Multi-site clusters can be considered as “overlay” clusters where each cluster site corresponds to a cluster node in a traditional cluster. The overlay cluster can be managed by a CTR in order to guarantee that any cluster resource will be active on no more than one cluster site. This is achieved by using tickets that are treated as failover domain between cluster sites, in case a site should be down.

The following sections explain the individual components and mechanisms that were introduced for multi-site clusters in more detail.

16.2.1. Ticket

Tickets are, essentially, cluster-wide attributes. A ticket grants the right to run certain resources on a specific cluster site. Resources can be bound to a certain ticket by rsc_ticket constraints. Only if the ticket is available at a site can the respective resources be started there. Vice versa, if the ticket is revoked, the resources depending on that ticket must be stopped.

The ticket thus is similar to a site quorum, i.e. the permission to manage/own resources associated with that site. (One can also think of the current have-quorum flag as a special, cluster-wide ticket that is granted in case of node majority.)

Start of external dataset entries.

(* ===== verification/Artifacts.v ===== *)
(** * The signed artifacts ([crates/copylocker-proto/src/artifacts.rs], [entitlements.rs])

    One [Module] per artifact: its record, its [to_value] and [from_value], and an instance of
    [Artifact] with its laws.  [typed] is what the Rust types guarantee: integer widths and the
    lengths of fixed-size arrays. *)

From S2P Require Import Prelude Types Errors Cbor Ticket Field.
Import CborValue.

(** ** Entitlement snapshots ([entitlements.rs]) *)
Module ent.
Import Types.Entitlements.
Definition malformed : ProtoError := ProtoError.Codec CodecError.Malformed.

Definition enc_texts (ts : list string) : CborValue :=
  Array (map (fun s => Text (text_bytes s)) ts).

Definition encode_version_scope (vs : VersionScope) : CborValue :=
  let b := MapBuilder.new in
  MapBuilder.build
    match vs with
    | VersionScope.Unlimited => MapBuilder.put b 0 (Uint 0)
    | VersionScope.SemverRange r => MapBuilder.put b 1 (Text (text_bytes r))
    | VersionScope.ReleasedBefore t => MapBuilder.put b 2 (CborValue.int t)
    | VersionScope.Pinned ids => MapBuilder.put b 3 (enc_texts ids)
    end.

Definition decode_version_scope (v : CborValue) : result VersionScope ProtoError :=
  entries <-? ok_of_option (as_map v) malformed ;;
  if negb (length entries =? 1)%nat then Err malformed
  else match field.opt v 0 with
  | Some _ => Ok VersionScope.Unlimited
  | None =>
  match field.opt v 1 with
  | Some _ => r <-? field.text v 1 ;; Ok (VersionScope.SemverRange r)
  | None =>
  match field.opt v 2 with
  | Some _ => t <-? field.int v 2 ;; Ok (VersionScope.ReleasedBefore t)
  | None =>
  match field.opt v 3 with
  | Some _ => ids <-? field.text_array v 3 ;; Ok (VersionScope.Pinned ids)
  | None => Err (ProtoError.Codec CodecError.UnknownDiscriminant)
  end end end end.

Definition encode_hint (h : SubscriptionHint) : CborValue :=
  let b := MapBuilder.new in
  let b := MapBuilder.put b 0 (Uint (Types.to_u8 (SubscriptionHint.state h))) in
  let b := MapBuilder.put b 1 (CborValue.int (SubscriptionHint.current_period_end h)) in
  let b := MapBuilder.put_opt b 2 (option_map Uint (SubscriptionHint.fallback_progress_months h)) in
  let b := MapBuilder.put_opt b 3 (option_map Uint (SubscriptionHint.fallback_required_months h)) in
  MapBuilder.build b.

Definition decode_hint (v : CborValue) : result SubscriptionHint ProtoError :=
  state_raw <-? field.u8_field v 0 ;;
  state <-? enum_field state_raw ;;
  current_period_end <-? field.int v 1 ;;
  p <-? field.opt_uint v 2 ;;
  progress <-? field.narrow_opt u32_max 2 p ;;
  r <-? field.opt_uint v 3 ;;
  required <-? field.narrow_opt u32_max 3 r ;;
  Ok (SubscriptionHint.mk state current_period_end progress required).

Definition encode (e : Entitlements) : CborValue :=
  let b := MapBuilder.new in
  let b := MapBuilder.put b 0 (enc_texts (bt_elems (features e))) in
  let b := MapBuilder.put b 1
    (Map (map (fun kv => (Text (text_bytes kv.1), CborValue.int kv.2)) (bt_iter (limits e)))) in
  let b := MapBuilder.put b 2 (Text (text_bytes (tier_id e))) in
  let b := MapBuilder.put b 3 (Text (text_bytes (tier_label e))) in
  let b := MapBuilder.put b 4 (Uint (catalog_version e)) in
  let b := MapBuilder.put_opt b 5 (option_map encode_version_scope (version_scope e)) in
  let b := MapBuilder.put_opt b 6 (option_map encode_hint (subscription_hint e)) in
  MapBuilder.build b.

Definition decode (v : CborValue) : result Entitlements ProtoError :=
  match as_map v with
  | None => Err malformed
  | Some _ =>
  feature_list <-? field.text_array v 0 ;;
  let features : gset string := list_to_set feature_list in
  if negb (size features =? length feature_list)%nat then
    Err (ProtoError.Codec CodecError.NotCanonical)
  else
  r <-? field.req v 1 ;;
  limits_raw <-? ok_of_option (as_map r) (field.mismatch 1) ;;
  limits <-? try_fold (field.text_entry as_int 1) ∅ limits_raw ;;
  tier_id <-? field.text v 2 ;;
  tier_label <-? field.text v 3 ;;
  catalog_version <-? field.u32_field v 4 ;;
  version_scope <-? field.opt_with decode_version_scope v 5 ;;
  subscription_hint <-? field.opt_with decode_hint v 6 ;;
  Ok (mk features limits tier_id tier_label catalog_version version_scope subscription_hint)
  end.

Definition opt_u32 (o : option Z) : Prop := forall n, o = Some n -> in_u32 n.
Record hint_typed (h : SubscriptionHint) : Prop := {
  ty_end : in_i64 (SubscriptionHint.current_period_end h);
  ty_progress : opt_u32 (SubscriptionHint.fallback_progress_months h);
  ty_required : opt_u32 (SubscriptionHint.fallback_required_months h);
}.
Record typed (e : Entitlements) : Prop := {
  ty_limits : map_Forall (fun _ n => in_i64 n) (limits e);
  ty_catalog : in_u32 (catalog_version e);
  ty_cutoff : forall t, version_scope e = Some (VersionScope.ReleasedBefore t) -> in_i64 t;
  ty_hint : forall h, subscription_hint e = Some h -> hint_typed h;
}.

Lemma leaf_version_scope vs : leaf_keys (encode_version_scope vs) = true.
Proof. destruct vs; unfold encode_version_scope, enc_texts; cbv iota; leaf_fields. Qed.

Lemma leaf_hint h : leaf_keys (encode_hint h) = true.
Proof. unfold encode_hint. leaf_fields. Qed.
#[local] Hint Resolve leaf_version_scope leaf_hint : leaf.

Lemma leaf_encode e : leaf_keys (encode e) = true.
Proof. unfold encode, enc_texts. leaf_fields. Qed.
(* ===== verification/Chain.v ===== *)
(** * Envelopes and the certificate chain

    The domain context of a signature ([crates/copylocker-suite/src/domain.rs]), the signature
    envelope ([crates/copylocker-proto/src/envelope.rs]), the root-epoch-artifact chain
    ([crates/copylocker-proto/src/chain.rs]) and the client's trust anchors
    ([crates/copylocker-client/src/trust.rs]).  The signature and hash schemes are interfaces of
    the suite, implemented with third-party primitives: the definitions take them as arguments,
    and [SignatureLaws] states the correctness of a scheme where a theorem needs it. *)

From S2P Require Import Prelude Types Errors Cbor Field Artifacts.
Import CborValue.

(** ** Domain separation *)
Module DomainCtx.
Record DomainCtx := new { kind : ArtifactKind; suite_id : list byte; product_id : string }.

Definition DOMAIN_PREFIX : list byte := text_bytes "copylocker/v1/".

Definition encoded_len (c : DomainCtx) : nat :=
  length DOMAIN_PREFIX + length (text_bytes (ArtifactKind.ctx_name (kind c))) + 1 + SuiteId.LEN +
  length (text_bytes (product_id c)).

Definition to_bytes (c : DomainCtx) : list byte :=
  DOMAIN_PREFIX ++ text_bytes (ArtifactKind.ctx_name (kind c)) ++ [0] ++ suite_id c ++
  text_bytes (product_id c).
End DomainCtx.
Notation DomainCtx := DomainCtx.DomainCtx.

(** ** The slots of a suite *)

(** The trait [SignatureScheme], the operations the protocol layer calls. *)
Class SignatureScheme := {
  SigningKey : Type;
  VerifyingKey : Type;
  verifying_key : SigningKey -> VerifyingKey;
  sign : SigningKey -> DomainCtx -> list byte -> result (list byte) CryptoError;
  verify : VerifyingKey -> DomainCtx -> list byte -> list byte -> result unit CryptoError;
  encode_vk : VerifyingKey -> list byte;
  decode_vk : list byte -> result VerifyingKey CryptoError;
}.

(** What a signature scheme documents: what a key signs, its verifying key accepts. *)
Class SignatureLaws (S : SignatureScheme) : Prop := {
  verify_sign : forall sk ctx m s, sign sk ctx m = Ok s -> verify (verifying_key sk) ctx m s = Ok tt;
}.

(** The trait [HashScheme]. *)
Class HashScheme := { hash : list byte -> Digest }.

Definition codec_err {A} (m : result A CodecError) : result A ProtoError := map_err ProtoError.Codec m.
Definition crypto_err {A} (m : result A CryptoError) : result A ProtoError :=
  map_err ProtoError.Crypto m.

(** ** The signature envelope *)
Module Envelope.
Record Envelope := mk {
  proto_ver : Z;
  suite_id : list byte;
  kind : ArtifactKind;
  tbs : list byte;
  sig_ : list byte;
  epoch_ref : option EpochId;
}.

Definition seal `{S : SignatureScheme} `{Artifact A} (artifact : A) (suite_id : list byte)
    (product_id : string) (epoch_ref : option EpochId) (sk : SigningKey)
    : result Envelope ProtoError :=
  tbs <-? codec_err (Field.to_canonical artifact) ;;
  let ctx := DomainCtx.new (KIND (A := A)) suite_id product_id in
  s <-? crypto_err (sign sk ctx tbs) ;;
  Ok (mk PROTO_VER suite_id (KIND (A := A)) tbs s epoch_ref).

Definition open `{S : SignatureScheme} (A : Type) `{Artifact A} (e : Envelope)
    (product_id : string) (vk : VerifyingKey) : result A ProtoError :=
  if negb (proto_ver e =? PROTO_VER) then Err (ProtoError.UnsupportedProtoVersion (proto_ver e))
  else if negb (bool_decide (kind e = KIND (A := A))) then Err ProtoError.ArtifactKindMismatch
  else
    let ctx := DomainCtx.new (KIND (A := A)) (suite_id e) product_id in
    check? crypto_err (verify vk ctx (tbs e) (sig_ e)) ;;
    codec_err (Field.from_canonical (tbs e)).
(* ===== verification/Messages.v ===== *)
(** * Small messages around the protocol
      (account requests of [requests.rs], [responses.rs], [challenge.rs])

    Sessions of the account endpoints, the keyset, error and acknowledgement bodies, and the
    feature challenge a host application exchanges with the client.  Every decoder bounds the
    body, requires the exact set of fields and validates what it read. *)

From S2P Require Import Prelude Types Errors Cbor LicenseKey Field Chain Requests.
Import CborValue.

(** [decode_canonical(bytes, limits)?] followed by a count of the map's entries. *)
Definition exact_map (l : Limits) (n : nat) (bytes : list byte) : result CborValue ProtoError :=
  v <-? map_err ProtoError.Codec (Parser.decode_canonical bytes l) ;;
  match as_map v with
  | Some entries => if (length entries =? n)%nat then Ok v else Err malformed
  | None => Err malformed
  end.

Definition contains_nul (s : string) : bool := bool_decide (0 ∈ text_bytes s).
Definition str_len (s : string) : Z := Z.of_nat (String.length s).

Definition is_product_slug (value : string) : bool :=
  negb (str_len value =? 0) && (str_len value <=? 128) &&
  forallb (fun b => is_ascii_alphanumeric b || (b =? 45) || (b =? 95) || (b =? 46)) (text_bytes value).

Definition MAX_ACCOUNT_EMAIL_BYTES : Z := 254.
Definition MAX_ACCOUNT_PASSWORD_BYTES : Z := 1024.
Definition ACCOUNT_SCHEMA_V1 : Z := 1.
Definition ACCOUNT_TOKEN_LEN : nat := 32.

Definition is_ascii_control (b : byte) : bool := (b <? 32) || (b =? 127).
Definition is_account_email (value : string) : bool :=
  (3 <=? str_len value) && (str_len value <=? MAX_ACCOUNT_EMAIL_BYTES) &&
  existsb (fun b => b =? 64) (text_bytes value) &&
  negb (existsb (fun b => is_ascii_control b || (b =? 32) || (b =? 0)) (text_bytes value)).

Module AccountLoginRequest.
Record AccountLoginRequest := mk { schema : Z; product_id : string; email : string; password : string }.

Definition validate (r : AccountLoginRequest) : result unit ProtoError :=
  if negb (schema r =? ACCOUNT_SCHEMA_V1)
     || negb (is_product_slug (product_id r))
     || negb (is_account_email (email r))
     || (str_len (password r) =? 0)
     || (MAX_ACCOUNT_PASSWORD_BYTES <? str_len (password r))
     || contains_nul (password r)
  then Err malformed else Ok tt.

Definition new (product_id email password : string) : result AccountLoginRequest ProtoError :=
  let value := mk ACCOUNT_SCHEMA_V1 product_id email password in
  check? validate value ;; Ok value.

Definition to_value (r : AccountLoginRequest) : CborValue :=
  let b := MapBuilder.new in
  let b := MapBuilder.put b 0 (Uint (schema r)) in
  let b := MapBuilder.put b 1 (Text (text_bytes (product_id r))) in
  let b := MapBuilder.put b 2 (Text (text_bytes (email r))) in
  let b := MapBuilder.put b 3 (Text (text_bytes (password r))) in
  MapBuilder.build b.
Definition encode (r : AccountLoginRequest) : list byte := CborValue.to_canonical (to_value r).

Definition decode (bytes : list byte) : result AccountLoginRequest ProtoError :=
  bounded MAX_BODY_BYTES bytes
    (value <-? exact_map CLIENT_LIMITS 4 bytes ;;
     schema <-? field.uint value 0 ;;
     product_id <-? field.text value 1 ;;
     email <-? field.text value 2 ;;
     password <-? field.text value 3 ;;
     let request := mk schema product_id email password in
     check? validate request ;; Ok request).
End AccountLoginRequest.
Notation AccountLoginRequest := AccountLoginRequest.AccountLoginRequest.

(** The refresh and logout requests have the same body. *)
Module AccountTokenRequest.
Record AccountTokenRequest := mk { schema : Z; refresh_token : list byte }.

Definition new (refresh_token : list byte) : AccountTokenRequest := mk ACCOUNT_SCHEMA_V1 refresh_token.

Definition to_value (r : AccountTokenRequest) : CborValue :=
  let b := MapBuilder.new in
  let b := MapBuilder.put b 0 (Uint (schema r)) in
  let b := MapBuilder.put b 1 (Bytes (refresh_token r)) in
  MapBuilder.build b.
Definition encode (r : AccountTokenRequest) : list byte := CborValue.to_canonical (to_value r).

Definition account_token_request (bytes : list byte) : result (list byte) ProtoError :=
  bounded MAX_BODY_BYTES bytes
    (value <-? exact_map CLIENT_LIMITS 2 bytes ;;
     schema <-? field.uint value 0 ;;
     if negb (schema =? ACCOUNT_SCHEMA_V1) then Err malformed
     else field.fixed ACCOUNT_TOKEN_LEN value 1).

Definition decode (bytes : list byte) : result AccountTokenRequest ProtoError :=
  refresh_token <-? account_token_request bytes ;; Ok (mk ACCOUNT_SCHEMA_V1 refresh_token).
End AccountTokenRequest.
Notation AccountTokenRequest := AccountTokenRequest.AccountTokenRequest.

Module AccountSession.
Record AccountSession := mk {
  account_token : list byte;
  refresh_token : list byte;
  expires_at : Z;
  refresh_expires_at : Z;
}.

Definition to_value (s : AccountSession) : CborValue :=
  let b := MapBuilder.new in
  let b := MapBuilder.put b 0 (Bytes (account_token s)) in
  let b := MapBuilder.put b 1 (Bytes (refresh_token s)) in
  let b := MapBuilder.put b 2 (CborValue.int (expires_at s)) in
  let b := MapBuilder.put b 3 (CborValue.int (refresh_expires_at s)) in
  MapBuilder.build b.
Definition encode (s : AccountSession) : list byte := CborValue.to_canonical (to_value s).

Definition decode (bytes : list byte) : result AccountSession ProtoError :=
  bounded MAX_BODY_BYTES bytes
    (value <-? exact_map CLIENT_LIMITS 4 bytes ;;
     account_token <-? field.fixed ACCOUNT_TOKEN_LEN value 0 ;;
     refresh_token <-? field.fixed ACCOUNT_TOKEN_LEN value 1 ;;
     expires_at <-? field.int value 2 ;;
     refresh_expires_at <-? field.int value 3 ;;
     Ok (mk account_token refresh_token expires_at refresh_expires_at)).
End AccountSession.
Notation AccountSession := AccountSession.AccountSession.

(** ** Responses *)
Definition MAX_KEYSET_BYTES : Z := 8 * 1024 * 1024.
Definition MAX_KEYSET_CERTIFICATES : Z := 1000.
Definition MAX_EPOCH_CERTIFICATE_BYTES : Z := 64 * 1024.

Module KeysetCodec.
Import Chain.Keyset.

Definition to_value (k : Keyset) : CborValue :=
  let b := MapBuilder.new in
  let b := MapBuilder.put b 0 (Uint (proto_ver k)) in
  let b := MapBuilder.put b 1 (Array (map Bytes (epoch_certificates k))) in
  let b := MapBuilder.put b 2 (Uint (revocation_epoch k)) in
  MapBuilder.build b.
Definition encode (k : Keyset) : list byte := CborValue.to_canonical (to_value k).

(** One iteration of the loop over the certificates. *)
Definition certificate (c : CborValue) : result (list byte) ProtoError :=
  encoded <-? ok_of_option (as_bytes c) (field.mismatch 1) ;;
  if Z.of_nat (length encoded) >? MAX_EPOCH_CERTIFICATE_BYTES then Err too_long else Ok encoded.

Definition decode (bytes : list byte) : result Keyset ProtoError :=
  bounded MAX_KEYSET_BYTES bytes
    (value <-? map_err ProtoError.Codec (Parser.decode_canonical bytes BULK_LIMITS) ;;
     r <-? field.req value 1 ;;
     certificates <-? ok_of_option (as_array r) (field.mismatch 1) ;;
     if Z.of_nat (length certificates) >? MAX_KEYSET_CERTIFICATES then Err too_long
     else
     epoch_certificates <-? traverse certificate certificates ;;
     proto_ver <-? field.u8_field value 0 ;;
     revocation_epoch <-? field.uint value 2 ;;
     Ok (mk proto_ver epoch_certificates revocation_epoch)).
End KeysetCodec.

Module ProtocolErrorResponse.
Record ProtocolErrorResponse := mk { code : Z; message : option string; retry_after : option Z }.

Definition decode (bytes : list byte) : result ProtocolErrorResponse ProtoError :=
  bounded MAX_BODY_BYTES bytes
    (value <-? map_err ProtoError.Codec (Parser.decode_canonical bytes CLIENT_LIMITS) ;;
     r <-? field.opt_uint value 2 ;;
     retry_after <-? field.narrow_opt u32_max 2 r ;;
     code <-? field.uint value 0 ;;
     message <-? field.opt_text value 1 ;;
     Ok (mk code message retry_after)).
End ProtocolErrorResponse.

Module AckResponse.
Record AckResponse := mk { ok : bool }.
Definition decode (bytes : list byte) : result AckResponse ProtoError :=
  bounded MAX_BODY_BYTES bytes
    (value <-? map_err ProtoError.Codec (Parser.decode_canonical bytes CLIENT_LIMITS) ;;
     r <-? field.req value 0 ;;
     ok <-? ok_of_option (as_bool r) (field.mismatch 0) ;; Ok (mk ok)).
End AckResponse.

(** ** Feature challenges *)
Definition FEATURE_CHALLENGE_SCHEMA_V1 : Z := 1.
Definition MAX_FEATURE_CHALLENGE_BYTES : Z := 64 * 1024.
Definition MAX_FEATURE_ID_BYTES : Z := 1024.
Definition MAX_CHALLENGE_BYTES : Z := 60 * 1024.
Definition FEATURE_RESPONSE_LEN : nat := 32.
Definition CHALLENGE_LIMITS : Limits := Limits.mk 2 3 MAX_CHALLENGE_BYTES.

Module FeatureChallenge.
Record FeatureChallenge := mk { schema : Z; feature_id : string; challenge : list byte }.

Definition validate (c : FeatureChallenge) : result unit ProtoError :=
  if negb (schema c =? FEATURE_CHALLENGE_SCHEMA_V1)
     || (str_len (feature_id c) =? 0)
     || (MAX_FEATURE_ID_BYTES <? str_len (feature_id c))
     || contains_nul (feature_id c)
     || (length (challenge c) =? 0)%nat
     || (MAX_CHALLENGE_BYTES <? Z.of_nat (length (challenge c)))
  then Err malformed else Ok tt.

Definition new (feature_id : string) (challenge : list byte) : result FeatureChallenge ProtoError :=
  let value := mk FEATURE_CHALLENGE_SCHEMA_V1 feature_id challenge in
  check? validate value ;; Ok value.

Definition to_value (c : FeatureChallenge) : CborValue :=
  let b := MapBuilder.new in
  let b := MapBuilder.put b 0 (Uint (schema c)) in
  let b := MapBuilder.put b 1 (Text (text_bytes (feature_id c))) in
  let b := MapBuilder.put b 2 (Bytes (challenge c)) in
  MapBuilder.build b.
Definition encode (c : FeatureChallenge) : list byte := CborValue.to_canonical (to_value c).

Definition decode (bytes : list byte) : result FeatureChallenge ProtoError :=
  bounded MAX_FEATURE_CHALLENGE_BYTES bytes
    (value <-? exact_map CHALLENGE_LIMITS 3 bytes ;;
     schema <-? field.uint value 0 ;;
     feature_id <-? field.text value 1 ;;
     challenge <-? field.bytes value 2 ;;
     let c := mk schema feature_id challenge in
     check? validate c ;; Ok c).
End FeatureChallenge.
Notation FeatureChallenge := FeatureChallenge.FeatureChallenge.

Module FeatureResponse.
Record FeatureResponse := mk { schema : Z; material : list byte }.
Definition LIMITS : Limits := Limits.mk 2 2 (Z.of_nat FEATURE_RESPONSE_LEN).

Definition new (material : list byte) : FeatureResponse := mk FEATURE_CHALLENGE_SCHEMA_V1 material.

Definition to_value (c : FeatureResponse) : CborValue :=
  let b := MapBuilder.new in
  let b := MapBuilder.put b 0 (Uint (schema c)) in
  let b := MapBuilder.put b 1 (Bytes (material c)) in
  MapBuilder.build b.
Definition encode (c : FeatureResponse) : list byte := CborValue.to_canonical (to_value c).

Definition decode (bytes : list byte) : result FeatureResponse ProtoError :=
  value <-? exact_map LIMITS 2 bytes ;;
  schema <-? field.uint value 0 ;;
  material <-? field.fixed FEATURE_RESPONSE_LEN value 1 ;;
  if negb (schema =? FEATURE_CHALLENGE_SCHEMA_V1) then Err malformed
  else Ok (mk schema material).
End FeatureResponse.
Notation FeatureResponse := FeatureResponse.FeatureResponse.

(** ** Everything a constructor accepts survives the wire *)

Definition utf8 (s : string) : Prop := utf8_valid (text_bytes s) = true.

Lemma str_len_bytes s : Z.of_nat (length (text_bytes s)) = str_len s.
Proof.
  unfold text_bytes, str_len. rewrite length_map. f_equal. induction s; simpl; congruence.
Qed.

Lemma exact_map_fields l n fs (Hl : limits_typed l) :
  within l (Parser.depth_budget l) (MapBuilder.build (of_fields fs)) ->
  leaf_keys (MapBuilder.build (of_fields fs)) = true -> length (omap present fs) = n ->
  exact_map l n (CborValue.to_canonical (MapBuilder.build (of_fields fs))) =
    Ok (norm (MapBuilder.build (of_fields fs))).
Proof.
  intros Hw Hk Hn. unfold exact_map. rewrite decode_to_canonical by done. cbn [map_err rbind].
  rewrite entries_of_fields. destruct (norm_map_perm (omap present fs)) as (es & -> & Hes).
  cbn [as_map]. rewrite (Permutation_length Hes), length_map, Hn, Nat.eqb_refl. done.
Qed.

Lemma bounded_ok {A} limit v (k : result A ProtoError) :
  size_of v <= limit -> bounded limit (CborValue.to_canonical v) k = k.
Proof. intros Hs. unfold bounded, size_of in *. destruct (Z.gtb_spec (Z.of_nat (length (CborValue.to_canonical v))) limit); [lia|done]. Qed.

Tickets can be granted and revoked either manually by administrators (which could be the default for classic enterprise clusters), or via the automated CTR mechanism described below.

A ticket can only be owned by one site at a time. Initially, none of the sites has a ticket. Each ticket must be granted once by the cluster administrator.

The presence or absence of tickets for a site is stored in the CIB as a cluster status. With regards to a certain ticket, there are only two states for a site: true (the site has the ticket) or false (the site does not have the ticket). The absence of a certain ticket (during the initial state of the multi-site cluster) is the same as the value false.

16.2.2. Dead Man Dependency

A site can only activate resources safely if it can be sure that the other site has deactivated them. However after a ticket is revoked, it can take a long time until all resources depending on that ticket are stopped “cleanly”, especially in case of cascaded resources. To cut that process short, the concept of a Dead Man Dependency was introduced.

If a dead man dependency is in force, if a ticket is revoked from a site, the nodes that are hosting dependent resources are fenced. This considerably speeds up the recovery process of the cluster and makes sure that resources can be migrated more quickly.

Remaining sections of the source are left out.